Um funeral, um assalto e um B.O.

Querido amigo, têm sido dias de calor. Eu sei que prometi escrever pelo menos uma vez ao mês, mas queria ter algo além do que notícias ruins para contar. Vovó morreu. Fui assaltada. Minhas mãos estão atacadas com aquela alergia. E está calor. Têm dias que parece que o mundo está acabando.

E ele acaba para alguns. Em tempestades tropicais e vulcões despertando. Em finalmente chegar ao final dos seus anos. Em querer desistir da humanidade depois que ela te lesiona. O mundo está acabando sempre.

Por isso é estranho, quase bizarro, ainda achar algum motivo para sorrir. A gente consegue achar alegria mesmo em meio a dor. E eu sinto que cresci demais sem nem notar. Claro, estou já nos quase 30, mas sentar naquela delegacia decrépita esperando para fazer um B.O. deixou isso bem claro. Sem chorar, eu não gosto de dividir minhas lágrimas com o mundo.

Chorei só para mim. Chorei tanto, com o coração partido, mais pela solidão da maturidade do que pelo que perdi. Mas agora já está tudo bem. Não tem como não ficar. Estar bem é obrigatório. 

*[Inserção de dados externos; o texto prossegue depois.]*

(* ===== verification/LogSpec.v ===== *)
(** * The log: crash safety

    Every disk write is in the disk's history, so a crash leaves the disk as
    some prefix of the history made it.  [recovered] is what a disk stands
    for: its home blocks with the committed log applied.  The lemmas follow
    [commit] and [recover_from_log] write by write. *)

From stdpp Require Import base list gmap strings.
From Stdlib Require Import ZArith Lia.
From S2P Require Import Prelude Layout Sleeplock FsFormat DList Bio BioSpec Tx Log.
Open Scope Z_scope.

(** ** Sequences of disk writes *)

Definition dapply (ws : list (Z * list Z)) (dk : disk) : disk :=
  foldl (fun dk w => dwrite w.1 w.2 dk) dk ws.

Lemma dapply_app ws ws' dk : dapply (ws ++ ws') dk = dapply ws' (dapply ws dk).
Proof. apply foldl_app. Qed.

Lemma dapply_writes ws dk : writes (dapply ws dk) = writes dk ++ ws.
Proof.
  revert dk; induction ws as [|w ws IH]; intros dk; [by rewrite app_nil_r|].
  cbn [dapply foldl]. unfold dapply in IH. rewrite IH. cbn [writes dwrite]. rewrite <- app_assoc.
  by destruct w.
Qed.

Lemma dread_dapply_out ws dk b : b ∉ ws.*1 -> dread (dapply ws dk) b = dread dk b.
Proof.
  revert dk; induction ws as [|w ws IH]; intros dk Hb; [done|]. cbn [dapply foldl].
  csimpl in Hb. apply not_elem_of_cons in Hb as [Hw Hb]. unfold dapply in IH. rewrite IH by done.
  rewrite dread_dwrite. by rewrite decide_False.
Qed.

Lemma dread_dapply_in ws dk b v : NoDup ws.*1 -> (b, v) ∈ ws -> dread (dapply ws dk) b = v.
Proof.
  revert dk; induction ws as [|w ws IH]; intros dk Hnd Hin; [by apply not_elem_of_nil in Hin|].
  cbn [dapply foldl]. csimpl in Hnd. apply NoDup_cons in Hnd as [Hw Hnd].
  apply elem_of_cons in Hin as [<-|Hin]; [|by apply IH].
  simpl in *. fold (dapply ws (dwrite b v dk)). rewrite dread_dapply_out by done.
  rewrite dread_dwrite. by rewrite decide_True.
Qed.

Lemma dread_dapply_cases ws dk b : dread (dapply ws dk) b = dread dk b \/
  exists v, (b, v) ∈ ws /\ dread (dapply ws dk) b = v.
Proof.
  revert dk; induction ws as [|w ws IH]; intros dk; [by left|]. cbn [dapply foldl].
  destruct (IH (dwrite w.1 w.2 dk)) as [E|(v & Hv & E)]; unfold dapply in E; rewrite E.
  - rewrite dread_dwrite. case_decide as Eb; [|by left]. right. exists w.2. split; [|done].
    rewrite Eb, <- surjective_pairing. apply list_elem_of_here.
  - right. exists v. split; [by right|done].
Qed.

Lemma dapply_block ws dk : Forall (fun w => is_block w.2) ws -> (forall b, is_block (dread dk b)) ->
  forall b, is_block (dread (dapply ws dk) b).
Proof.
  revert dk; induction ws as [|w ws IH]; intros dk Hws Hdk; [done|]. cbn [dapply foldl].
  inversion Hws; subst. apply IH; [done|]. intros b. rewrite dread_dwrite. by case_decide.
Qed.

(** ** What a disk stands for *)

(** The committed log of a disk: the block each log entry goes to. *)
Definition log_dest (st : Z) (dk : disk) : list Z :=
  let h := dread dk st in (fun i => u32 (hdr_block h i)) <$> seqZ 0 (hdr_n h).

(** The index of the last entry for block [b]. *)
Fixpoint last_index (b : Z) (l : list Z) (k : Z) : option Z :=
  match l with
  | [] => None
  | x :: l =>
      match last_index b l (k + 1) with
      | Some j => Some j
      | None => if decide (x = b) then Some k else None
      end
  end.

Definition recovered (st : Z) (dk : disk) (b : Z) : list Z :=
  match last_index b (log_dest st dk) 0 with
  | Some k => dread dk (st + k + 1)
  | None => dread dk b
  end.

Lemma last_index_None b l k : last_index b l k = None <-> b ∉ l.
Proof.
  revert k; induction l as [|x l IH]; intros k; simpl.
  - split; [intros _; apply not_elem_of_nil|done].
  - rewrite not_elem_of_cons, <- (IH (k + 1)). destruct (last_index b l (k + 1)); [naive_solver|].
    case_decide; naive_solver.
Qed.

Lemma last_index_Some b l k j : last_index b l k = Some j ->
  k <= j < k + Z.of_nat (length l) /\ l !! Z.to_nat (j - k) = Some b.
Proof.
  revert k j; induction l as [|x l IH]; intros k j; simpl; [done|].
  destruct (last_index b l (k + 1)) as [j'|] eqn:El; intros Hj.
  - simplify_eq. apply IH in El as [Hr Hl]. split; [lia|].
    replace (Z.to_nat (j - k)) with (S (Z.to_nat (j - (k + 1)))) by lia. done.
  - case_decide; simplify_eq. split; [lia|]. by rewrite Z.sub_diag.
Qed.

Lemma last_index_nodup l j b : NoDup l -> l !! j = Some b ->
  last_index b l 0 = Some (Z.of_nat j).
Proof.
  intros Hnd Hj. destruct (last_index b l 0) as [k|] eqn:E.
  - apply last_index_Some in E as [Hr Hk]. rewrite Z.sub_0_r in Hk.
    pose proof (NoDup_lookup _ _ _ _ Hnd Hj Hk). f_equal. lia.
  - apply last_index_None in E. exfalso. apply E. by eapply list_elem_of_lookup_2.
Qed.

(** The home blocks: those outside the log's own blocks. *)
Definition home (st sz b : Z) : Prop := 0 <= b < 2 ^ 31 /\ (b < st \/ st + sz <= b).

(** ** Running cache operations inside the log *)

Lemma bind_B {A C} (m : M bio A) (k : A -> M lstate C) s a b :
  m (lbio s) = Ok a b -> bindM (B m) k s = k a (mk_lstate b (lg s)).
Proof. intros Hm. unfold bindM, B, zoomM. by rewrite Hm. Qed.

Lemma B_ok {A} (m : M bio A) s a b : m (lbio s) = Ok a b -> B m s = Ok a (mk_lstate b (lg s)).
Proof. intros Hm. unfold B, zoomM. by rewrite Hm. Qed.

Lemma bind_B_getf {A C} i (f : buf -> A) (k : A -> M lstate C) s :
  bindM (B (getf i f)) k s = k (f (node (lbio s) i)) s.
Proof. by destruct s. Qed.

Lemma bind_B_setf {C} i f (k : unit -> M lstate C) s :
  bindM (B (setf i f)) k s = k tt (mk_lstate (upd i f (lbio s)) (lg s)).
Proof. done. Qed.

Lemma bind_getlog {A C} (f : log -> A) (k : A -> M lstate C) s :
  bindM (getlog f) k s = k (f (lg s)) s.
Proof. done. Qed.

Lemma bind_setlog {C} f (k : unit -> M lstate C) s :
  bindM (setlog f) k s = k tt (mk_lstate (lbio s) (f (lg s))).
Proof. done. Qed.

Ltac lrun := repeat first
  [ rewrite bind_assoc | rewrite bind_get | rewrite bind_modify | rewrite bind_ret
  | rewrite bind_getlog | rewrite bind_setlog | rewrite bind_B_getf | rewrite bind_B_setf ];
  cbn beta; cbn [lg lbio].
Ltac lstep H := erewrite bind_B by exact H; cbn beta; cbn [lg lbio].
Tactic Notation "lend" constr(H) := erewrite B_ok by exact H; cbn [lg lbio].

(** The static shape of the log. *)
Record log_shape (l : log) : Prop := {
  ls_dev : ldev l <> 0;
  ls_start : 0 <= start l;
  ls_size : 1 < size l;
  ls_end : start l + size l < 2 ^ 31;
  ls_arr : length (lh_block l) = Z.to_nat LOGSIZE;
}.

(** The blocks in the in-memory header. *)
Definition lh_list (l : log) : list Z := u32 <$> take (Z.to_nat (lh_n l)) (lh_block l).

Definition in_log (l : log) (b : Z) : Prop := start l <= b < start l + size l.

Espero que você esteja bem, de verdade, não só porque precisa estar. No início da semana eu fiz planos de fuga do país, mas só se você for comigo. Se você for eu vou, eu vou. 

Mas não mesmo, porque eu sentei sozinha naquela delegacia. Eu estava sozinha naquela esquina. Eu tive que ir sozinha dizer adeus. Então adeus, meu amigo, espero que você só tenha notícias boas.